ASSIGNED TASK ::
Below are records; reproduce exactly the lines from the one that has "split; [simpl; lia|]." through the one that has "destruct (Hf k) as (_", ends included, and nothing more.
[[ PROVIDED DATA, beginning ]]
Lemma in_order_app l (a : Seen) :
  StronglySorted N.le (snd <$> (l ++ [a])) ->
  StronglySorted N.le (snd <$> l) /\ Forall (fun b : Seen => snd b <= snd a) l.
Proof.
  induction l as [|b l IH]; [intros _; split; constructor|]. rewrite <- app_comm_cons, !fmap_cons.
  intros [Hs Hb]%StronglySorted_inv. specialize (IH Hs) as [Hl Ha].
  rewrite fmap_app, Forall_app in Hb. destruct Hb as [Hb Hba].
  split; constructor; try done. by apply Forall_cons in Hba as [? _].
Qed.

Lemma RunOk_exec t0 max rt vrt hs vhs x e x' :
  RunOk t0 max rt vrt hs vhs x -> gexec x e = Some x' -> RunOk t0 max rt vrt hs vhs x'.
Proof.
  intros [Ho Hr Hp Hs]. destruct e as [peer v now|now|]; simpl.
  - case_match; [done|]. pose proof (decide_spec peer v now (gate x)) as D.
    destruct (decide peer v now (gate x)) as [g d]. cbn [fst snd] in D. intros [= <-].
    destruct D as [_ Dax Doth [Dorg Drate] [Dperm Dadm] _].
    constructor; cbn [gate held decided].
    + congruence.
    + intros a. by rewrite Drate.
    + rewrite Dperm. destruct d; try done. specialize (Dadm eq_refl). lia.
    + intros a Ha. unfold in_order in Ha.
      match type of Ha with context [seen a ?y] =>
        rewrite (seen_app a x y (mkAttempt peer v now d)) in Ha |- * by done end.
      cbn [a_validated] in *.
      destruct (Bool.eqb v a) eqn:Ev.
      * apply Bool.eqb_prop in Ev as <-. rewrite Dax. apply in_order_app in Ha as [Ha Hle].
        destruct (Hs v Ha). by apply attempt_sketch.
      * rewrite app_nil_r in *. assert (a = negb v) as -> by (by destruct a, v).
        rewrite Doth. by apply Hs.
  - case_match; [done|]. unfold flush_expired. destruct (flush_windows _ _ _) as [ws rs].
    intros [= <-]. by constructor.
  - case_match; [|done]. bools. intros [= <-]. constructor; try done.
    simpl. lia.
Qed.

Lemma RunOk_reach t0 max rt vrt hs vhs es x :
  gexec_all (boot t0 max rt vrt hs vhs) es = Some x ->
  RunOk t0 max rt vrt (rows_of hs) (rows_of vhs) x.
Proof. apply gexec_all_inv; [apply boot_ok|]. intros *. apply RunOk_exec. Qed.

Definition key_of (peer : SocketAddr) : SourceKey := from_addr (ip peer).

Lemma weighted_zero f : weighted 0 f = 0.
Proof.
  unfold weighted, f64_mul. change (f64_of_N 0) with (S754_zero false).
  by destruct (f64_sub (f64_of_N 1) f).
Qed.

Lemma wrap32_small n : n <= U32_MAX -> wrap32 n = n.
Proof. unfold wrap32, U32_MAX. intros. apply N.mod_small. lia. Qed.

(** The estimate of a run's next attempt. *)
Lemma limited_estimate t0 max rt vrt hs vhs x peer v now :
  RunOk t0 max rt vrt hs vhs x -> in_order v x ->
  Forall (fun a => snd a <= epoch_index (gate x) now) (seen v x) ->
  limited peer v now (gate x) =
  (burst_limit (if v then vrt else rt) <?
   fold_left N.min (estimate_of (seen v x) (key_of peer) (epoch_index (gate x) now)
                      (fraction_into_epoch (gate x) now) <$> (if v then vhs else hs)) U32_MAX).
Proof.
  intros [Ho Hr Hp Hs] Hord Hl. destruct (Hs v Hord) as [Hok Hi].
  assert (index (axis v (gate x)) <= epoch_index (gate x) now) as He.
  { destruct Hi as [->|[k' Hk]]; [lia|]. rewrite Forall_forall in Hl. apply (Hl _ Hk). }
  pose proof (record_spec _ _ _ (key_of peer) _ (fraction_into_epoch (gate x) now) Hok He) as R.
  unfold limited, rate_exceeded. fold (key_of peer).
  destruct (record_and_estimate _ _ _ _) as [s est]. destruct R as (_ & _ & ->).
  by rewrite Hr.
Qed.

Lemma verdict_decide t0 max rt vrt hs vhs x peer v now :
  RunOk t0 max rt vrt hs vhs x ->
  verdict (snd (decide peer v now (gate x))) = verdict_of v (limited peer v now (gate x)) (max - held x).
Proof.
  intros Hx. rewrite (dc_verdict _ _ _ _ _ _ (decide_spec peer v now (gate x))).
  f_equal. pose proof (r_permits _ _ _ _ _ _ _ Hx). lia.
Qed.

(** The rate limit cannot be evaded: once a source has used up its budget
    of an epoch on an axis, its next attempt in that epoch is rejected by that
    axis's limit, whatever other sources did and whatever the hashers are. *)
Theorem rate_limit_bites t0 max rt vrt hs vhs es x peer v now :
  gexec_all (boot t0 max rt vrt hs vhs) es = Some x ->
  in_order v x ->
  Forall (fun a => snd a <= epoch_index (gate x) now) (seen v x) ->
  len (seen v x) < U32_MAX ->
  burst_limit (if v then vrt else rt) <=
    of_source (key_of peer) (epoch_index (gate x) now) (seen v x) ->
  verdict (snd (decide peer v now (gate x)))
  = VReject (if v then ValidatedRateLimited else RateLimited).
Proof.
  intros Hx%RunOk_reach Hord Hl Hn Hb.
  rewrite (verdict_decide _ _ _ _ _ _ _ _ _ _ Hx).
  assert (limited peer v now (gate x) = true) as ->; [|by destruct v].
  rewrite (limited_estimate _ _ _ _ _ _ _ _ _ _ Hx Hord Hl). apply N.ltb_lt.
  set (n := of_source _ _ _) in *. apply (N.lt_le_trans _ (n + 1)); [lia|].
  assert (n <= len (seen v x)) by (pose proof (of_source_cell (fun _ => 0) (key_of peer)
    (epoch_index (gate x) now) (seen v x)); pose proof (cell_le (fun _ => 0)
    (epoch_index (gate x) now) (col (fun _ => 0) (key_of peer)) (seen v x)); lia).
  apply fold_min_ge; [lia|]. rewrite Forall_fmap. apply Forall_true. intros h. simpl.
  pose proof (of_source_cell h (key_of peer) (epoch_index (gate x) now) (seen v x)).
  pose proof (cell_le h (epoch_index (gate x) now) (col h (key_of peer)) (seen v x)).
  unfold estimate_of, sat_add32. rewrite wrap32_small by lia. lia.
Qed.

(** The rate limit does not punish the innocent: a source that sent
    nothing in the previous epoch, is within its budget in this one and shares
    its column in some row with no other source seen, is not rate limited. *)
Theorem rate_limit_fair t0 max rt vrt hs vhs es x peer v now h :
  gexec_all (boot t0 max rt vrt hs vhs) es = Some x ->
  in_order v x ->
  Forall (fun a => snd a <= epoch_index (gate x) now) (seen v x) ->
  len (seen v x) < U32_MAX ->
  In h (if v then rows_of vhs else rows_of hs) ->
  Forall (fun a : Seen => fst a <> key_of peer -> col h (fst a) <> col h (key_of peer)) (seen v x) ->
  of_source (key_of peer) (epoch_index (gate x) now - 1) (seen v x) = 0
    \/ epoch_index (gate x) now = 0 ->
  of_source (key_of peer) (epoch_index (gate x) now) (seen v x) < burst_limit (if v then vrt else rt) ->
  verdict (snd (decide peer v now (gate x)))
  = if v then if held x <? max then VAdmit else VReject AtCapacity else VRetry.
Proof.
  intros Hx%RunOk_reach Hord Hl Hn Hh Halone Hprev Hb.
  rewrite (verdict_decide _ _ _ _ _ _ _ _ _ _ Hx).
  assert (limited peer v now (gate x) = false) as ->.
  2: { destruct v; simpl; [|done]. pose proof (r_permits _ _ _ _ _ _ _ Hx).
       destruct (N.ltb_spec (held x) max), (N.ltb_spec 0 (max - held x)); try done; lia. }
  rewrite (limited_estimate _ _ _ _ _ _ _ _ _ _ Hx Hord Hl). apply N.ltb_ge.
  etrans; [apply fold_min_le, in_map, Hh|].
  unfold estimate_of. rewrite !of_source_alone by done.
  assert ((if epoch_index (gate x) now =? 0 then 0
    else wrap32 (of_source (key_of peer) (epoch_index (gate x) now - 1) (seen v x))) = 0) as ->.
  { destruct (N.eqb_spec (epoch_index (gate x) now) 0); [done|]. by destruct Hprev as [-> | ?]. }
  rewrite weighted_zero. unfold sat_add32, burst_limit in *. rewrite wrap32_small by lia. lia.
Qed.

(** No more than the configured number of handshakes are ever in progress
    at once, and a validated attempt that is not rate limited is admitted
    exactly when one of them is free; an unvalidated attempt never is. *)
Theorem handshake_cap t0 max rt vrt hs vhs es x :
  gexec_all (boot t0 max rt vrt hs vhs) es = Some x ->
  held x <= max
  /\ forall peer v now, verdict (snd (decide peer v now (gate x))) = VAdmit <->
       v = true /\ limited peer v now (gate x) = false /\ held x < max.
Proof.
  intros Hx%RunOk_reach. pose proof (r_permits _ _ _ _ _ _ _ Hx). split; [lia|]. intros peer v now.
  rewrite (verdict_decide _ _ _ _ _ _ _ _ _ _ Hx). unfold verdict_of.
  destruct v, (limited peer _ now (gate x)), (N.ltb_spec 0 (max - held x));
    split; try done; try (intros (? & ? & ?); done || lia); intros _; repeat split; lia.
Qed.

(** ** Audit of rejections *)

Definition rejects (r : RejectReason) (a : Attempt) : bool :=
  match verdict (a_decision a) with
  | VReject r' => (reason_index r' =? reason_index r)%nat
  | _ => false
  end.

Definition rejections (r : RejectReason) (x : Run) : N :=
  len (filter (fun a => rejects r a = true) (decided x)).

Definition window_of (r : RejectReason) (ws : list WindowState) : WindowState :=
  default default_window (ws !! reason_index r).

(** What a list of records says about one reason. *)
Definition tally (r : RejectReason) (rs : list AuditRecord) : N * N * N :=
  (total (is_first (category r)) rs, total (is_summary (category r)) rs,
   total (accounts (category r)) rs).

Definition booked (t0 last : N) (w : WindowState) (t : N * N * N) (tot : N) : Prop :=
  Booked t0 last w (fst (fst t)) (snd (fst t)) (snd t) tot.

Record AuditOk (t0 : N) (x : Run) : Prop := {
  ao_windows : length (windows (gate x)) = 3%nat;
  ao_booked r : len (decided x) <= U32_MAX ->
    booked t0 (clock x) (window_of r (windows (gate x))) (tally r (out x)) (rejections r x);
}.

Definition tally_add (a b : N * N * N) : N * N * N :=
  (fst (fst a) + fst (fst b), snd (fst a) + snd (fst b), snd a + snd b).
[[ PROVIDED DATA, end ]]
[[ PROVIDED DATA, beginning ]]
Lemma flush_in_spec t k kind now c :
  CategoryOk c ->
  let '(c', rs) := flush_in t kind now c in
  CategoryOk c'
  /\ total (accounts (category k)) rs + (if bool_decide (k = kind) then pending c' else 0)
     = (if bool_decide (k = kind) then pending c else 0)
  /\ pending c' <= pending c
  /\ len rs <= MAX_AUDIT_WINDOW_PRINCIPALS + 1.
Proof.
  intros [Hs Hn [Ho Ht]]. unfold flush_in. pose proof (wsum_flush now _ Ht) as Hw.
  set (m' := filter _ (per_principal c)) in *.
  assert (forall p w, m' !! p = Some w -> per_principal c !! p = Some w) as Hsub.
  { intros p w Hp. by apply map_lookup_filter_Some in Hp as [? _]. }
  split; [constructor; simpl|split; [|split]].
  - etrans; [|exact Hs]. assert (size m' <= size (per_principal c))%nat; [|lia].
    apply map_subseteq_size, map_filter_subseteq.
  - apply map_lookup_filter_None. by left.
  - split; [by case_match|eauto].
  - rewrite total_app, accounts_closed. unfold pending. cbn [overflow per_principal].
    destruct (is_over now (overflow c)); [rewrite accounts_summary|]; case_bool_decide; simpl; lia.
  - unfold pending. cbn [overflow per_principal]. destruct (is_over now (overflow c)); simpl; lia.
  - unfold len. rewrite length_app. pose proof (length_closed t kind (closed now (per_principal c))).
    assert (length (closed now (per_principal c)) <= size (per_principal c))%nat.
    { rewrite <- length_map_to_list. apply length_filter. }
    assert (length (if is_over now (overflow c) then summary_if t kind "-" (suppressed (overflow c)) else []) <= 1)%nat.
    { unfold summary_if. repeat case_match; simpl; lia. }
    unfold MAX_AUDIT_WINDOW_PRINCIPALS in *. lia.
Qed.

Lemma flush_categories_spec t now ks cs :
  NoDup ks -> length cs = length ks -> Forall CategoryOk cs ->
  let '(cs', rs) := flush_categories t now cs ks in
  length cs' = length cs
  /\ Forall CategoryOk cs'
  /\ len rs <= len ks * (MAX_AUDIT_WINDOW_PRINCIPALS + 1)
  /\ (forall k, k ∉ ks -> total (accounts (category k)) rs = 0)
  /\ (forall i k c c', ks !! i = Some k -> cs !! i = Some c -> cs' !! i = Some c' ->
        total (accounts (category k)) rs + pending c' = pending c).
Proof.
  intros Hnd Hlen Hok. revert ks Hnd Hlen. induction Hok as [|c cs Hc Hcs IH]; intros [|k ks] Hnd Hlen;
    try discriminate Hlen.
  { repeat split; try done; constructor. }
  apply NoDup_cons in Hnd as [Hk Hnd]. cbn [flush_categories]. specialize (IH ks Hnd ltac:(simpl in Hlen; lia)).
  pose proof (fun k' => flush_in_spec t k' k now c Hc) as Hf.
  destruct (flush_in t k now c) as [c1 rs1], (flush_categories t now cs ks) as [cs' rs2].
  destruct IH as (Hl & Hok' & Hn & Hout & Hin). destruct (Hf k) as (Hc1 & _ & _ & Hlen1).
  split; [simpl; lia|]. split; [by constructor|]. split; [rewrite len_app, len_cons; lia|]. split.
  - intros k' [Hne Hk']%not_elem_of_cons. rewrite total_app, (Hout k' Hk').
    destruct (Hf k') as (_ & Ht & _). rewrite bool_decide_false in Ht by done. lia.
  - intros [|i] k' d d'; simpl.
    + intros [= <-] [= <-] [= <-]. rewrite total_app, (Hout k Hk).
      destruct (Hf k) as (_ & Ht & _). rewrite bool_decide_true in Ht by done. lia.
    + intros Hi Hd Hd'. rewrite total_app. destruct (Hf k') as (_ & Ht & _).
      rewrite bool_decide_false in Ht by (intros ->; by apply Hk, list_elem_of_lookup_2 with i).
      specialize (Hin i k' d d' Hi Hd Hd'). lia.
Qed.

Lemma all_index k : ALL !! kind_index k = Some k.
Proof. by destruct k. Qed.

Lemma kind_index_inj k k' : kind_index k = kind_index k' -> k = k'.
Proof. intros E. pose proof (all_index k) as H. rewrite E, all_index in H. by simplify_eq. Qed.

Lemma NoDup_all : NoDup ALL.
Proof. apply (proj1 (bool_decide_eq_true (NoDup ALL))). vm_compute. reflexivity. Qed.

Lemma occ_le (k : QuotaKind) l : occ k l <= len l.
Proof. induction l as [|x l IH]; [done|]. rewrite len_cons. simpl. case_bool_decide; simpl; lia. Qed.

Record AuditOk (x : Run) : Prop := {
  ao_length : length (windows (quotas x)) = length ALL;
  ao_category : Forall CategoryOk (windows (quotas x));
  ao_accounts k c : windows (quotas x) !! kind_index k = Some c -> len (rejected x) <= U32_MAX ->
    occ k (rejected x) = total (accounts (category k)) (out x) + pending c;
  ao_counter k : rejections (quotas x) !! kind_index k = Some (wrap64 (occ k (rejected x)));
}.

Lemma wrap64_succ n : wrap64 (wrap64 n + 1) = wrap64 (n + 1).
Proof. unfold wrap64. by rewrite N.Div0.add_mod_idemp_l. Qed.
[[ PROVIDED DATA, end ]]
PROBLEM SOLUTION ::
  split; [simpl; lia|]. split; [by constructor|]. split; [rewrite len_app, len_cons; lia|]. split.
  - intros k' [Hne Hk']%not_elem_of_cons. rewrite total_app, (Hout k' Hk').
    destruct (Hf k') as (_ & Ht & _). rewrite bool_decide_false in Ht by done. lia.
  - intros [|i] k' d d'; simpl.
    + intros [= <-] [= <-] [= <-]. rewrite total_app, (Hout k Hk).
      destruct (Hf k) as (_ & Ht & _). rewrite bool_decide_true in Ht by done. lia.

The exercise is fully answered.